▶ **TASK PROMPT**:
Every line below that has the string "MbChannel" needs to be copied.

Collected data entries:
[Start of Attachment]
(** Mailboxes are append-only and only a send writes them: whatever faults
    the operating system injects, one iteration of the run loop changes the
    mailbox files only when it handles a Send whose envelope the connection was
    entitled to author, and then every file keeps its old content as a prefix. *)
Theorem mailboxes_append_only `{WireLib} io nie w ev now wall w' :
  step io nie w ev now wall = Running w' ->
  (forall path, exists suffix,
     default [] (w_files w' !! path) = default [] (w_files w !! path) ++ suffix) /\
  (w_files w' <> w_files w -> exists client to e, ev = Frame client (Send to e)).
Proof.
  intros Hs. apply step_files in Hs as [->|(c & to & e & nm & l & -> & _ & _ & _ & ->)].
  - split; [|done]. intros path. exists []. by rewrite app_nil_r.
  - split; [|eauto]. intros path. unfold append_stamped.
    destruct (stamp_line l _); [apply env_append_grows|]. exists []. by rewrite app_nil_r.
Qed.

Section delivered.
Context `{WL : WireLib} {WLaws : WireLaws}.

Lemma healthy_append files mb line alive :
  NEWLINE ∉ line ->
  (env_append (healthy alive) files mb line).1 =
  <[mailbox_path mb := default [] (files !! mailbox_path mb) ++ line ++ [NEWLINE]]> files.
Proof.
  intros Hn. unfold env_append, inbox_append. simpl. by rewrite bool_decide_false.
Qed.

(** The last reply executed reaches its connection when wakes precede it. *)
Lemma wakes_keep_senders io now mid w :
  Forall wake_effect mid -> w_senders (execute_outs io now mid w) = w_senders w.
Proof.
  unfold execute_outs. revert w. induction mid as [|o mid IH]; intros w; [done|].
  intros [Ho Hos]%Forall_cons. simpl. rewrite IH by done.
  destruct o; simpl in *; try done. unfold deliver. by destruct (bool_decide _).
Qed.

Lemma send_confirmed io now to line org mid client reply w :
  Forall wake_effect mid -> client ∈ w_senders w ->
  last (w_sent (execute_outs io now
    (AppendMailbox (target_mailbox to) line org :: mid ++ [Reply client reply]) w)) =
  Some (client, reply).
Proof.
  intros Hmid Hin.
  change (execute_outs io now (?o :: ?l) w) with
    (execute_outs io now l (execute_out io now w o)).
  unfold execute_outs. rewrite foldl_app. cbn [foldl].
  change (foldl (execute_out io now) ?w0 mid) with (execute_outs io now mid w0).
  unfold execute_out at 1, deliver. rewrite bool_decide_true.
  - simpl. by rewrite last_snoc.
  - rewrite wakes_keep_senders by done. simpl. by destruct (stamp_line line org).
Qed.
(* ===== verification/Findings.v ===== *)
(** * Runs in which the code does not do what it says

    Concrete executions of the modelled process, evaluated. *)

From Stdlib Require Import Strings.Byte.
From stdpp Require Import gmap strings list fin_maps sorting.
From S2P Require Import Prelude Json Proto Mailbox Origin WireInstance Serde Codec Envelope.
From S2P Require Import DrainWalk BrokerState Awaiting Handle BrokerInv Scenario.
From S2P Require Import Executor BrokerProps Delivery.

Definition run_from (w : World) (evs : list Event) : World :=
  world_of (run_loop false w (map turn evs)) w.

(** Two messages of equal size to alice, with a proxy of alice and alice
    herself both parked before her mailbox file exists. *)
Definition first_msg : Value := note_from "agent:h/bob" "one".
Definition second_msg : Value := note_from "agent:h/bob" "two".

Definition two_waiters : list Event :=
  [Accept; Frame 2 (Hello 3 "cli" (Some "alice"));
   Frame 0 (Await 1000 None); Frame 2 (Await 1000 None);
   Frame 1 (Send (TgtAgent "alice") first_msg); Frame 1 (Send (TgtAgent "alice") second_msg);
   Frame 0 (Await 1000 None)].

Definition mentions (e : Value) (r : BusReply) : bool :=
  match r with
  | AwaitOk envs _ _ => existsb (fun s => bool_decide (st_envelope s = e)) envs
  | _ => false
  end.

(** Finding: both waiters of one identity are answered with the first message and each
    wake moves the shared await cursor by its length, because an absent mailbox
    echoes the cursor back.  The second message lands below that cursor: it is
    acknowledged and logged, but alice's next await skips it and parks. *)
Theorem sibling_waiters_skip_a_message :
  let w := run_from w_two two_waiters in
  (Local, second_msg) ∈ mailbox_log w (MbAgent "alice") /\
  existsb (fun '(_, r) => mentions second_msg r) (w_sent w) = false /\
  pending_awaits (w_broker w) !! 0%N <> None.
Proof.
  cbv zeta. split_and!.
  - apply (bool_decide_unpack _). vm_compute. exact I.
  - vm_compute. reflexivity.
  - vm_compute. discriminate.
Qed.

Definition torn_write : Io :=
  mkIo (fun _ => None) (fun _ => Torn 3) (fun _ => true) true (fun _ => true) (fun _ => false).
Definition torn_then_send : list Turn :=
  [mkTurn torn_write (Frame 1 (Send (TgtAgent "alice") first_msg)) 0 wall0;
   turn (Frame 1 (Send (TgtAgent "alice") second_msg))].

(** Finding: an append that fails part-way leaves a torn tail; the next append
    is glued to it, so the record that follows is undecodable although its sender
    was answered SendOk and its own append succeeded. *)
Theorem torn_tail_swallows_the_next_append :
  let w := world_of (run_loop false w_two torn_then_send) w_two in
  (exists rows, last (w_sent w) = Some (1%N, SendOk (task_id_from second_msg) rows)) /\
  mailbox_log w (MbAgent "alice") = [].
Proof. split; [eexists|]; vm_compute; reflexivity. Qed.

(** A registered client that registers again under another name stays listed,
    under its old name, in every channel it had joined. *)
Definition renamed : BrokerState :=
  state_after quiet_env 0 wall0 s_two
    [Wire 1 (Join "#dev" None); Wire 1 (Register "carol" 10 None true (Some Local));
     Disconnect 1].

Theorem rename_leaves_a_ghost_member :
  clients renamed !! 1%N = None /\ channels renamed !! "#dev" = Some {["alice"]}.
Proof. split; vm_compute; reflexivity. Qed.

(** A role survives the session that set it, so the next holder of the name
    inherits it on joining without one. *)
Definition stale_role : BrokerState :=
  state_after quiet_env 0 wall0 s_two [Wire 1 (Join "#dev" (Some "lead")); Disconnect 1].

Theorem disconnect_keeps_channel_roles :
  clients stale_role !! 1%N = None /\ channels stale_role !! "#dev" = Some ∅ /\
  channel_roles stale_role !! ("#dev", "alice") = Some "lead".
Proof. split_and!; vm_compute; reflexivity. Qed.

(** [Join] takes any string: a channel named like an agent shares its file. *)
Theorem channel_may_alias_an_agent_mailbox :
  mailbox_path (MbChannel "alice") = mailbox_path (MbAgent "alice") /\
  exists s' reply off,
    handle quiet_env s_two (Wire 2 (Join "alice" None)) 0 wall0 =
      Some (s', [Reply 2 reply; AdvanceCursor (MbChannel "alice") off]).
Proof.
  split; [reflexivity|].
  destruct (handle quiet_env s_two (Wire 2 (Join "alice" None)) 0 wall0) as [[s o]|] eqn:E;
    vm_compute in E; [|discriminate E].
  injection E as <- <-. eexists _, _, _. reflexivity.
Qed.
[End of Attachment]
▶ **REPLY TO THE EXERCISE**:
  mailbox_path (MbChannel "alice") = mailbox_path (MbAgent "alice") /\
      Some (s', [Reply 2 reply; AdvanceCursor (MbChannel "alice") off]).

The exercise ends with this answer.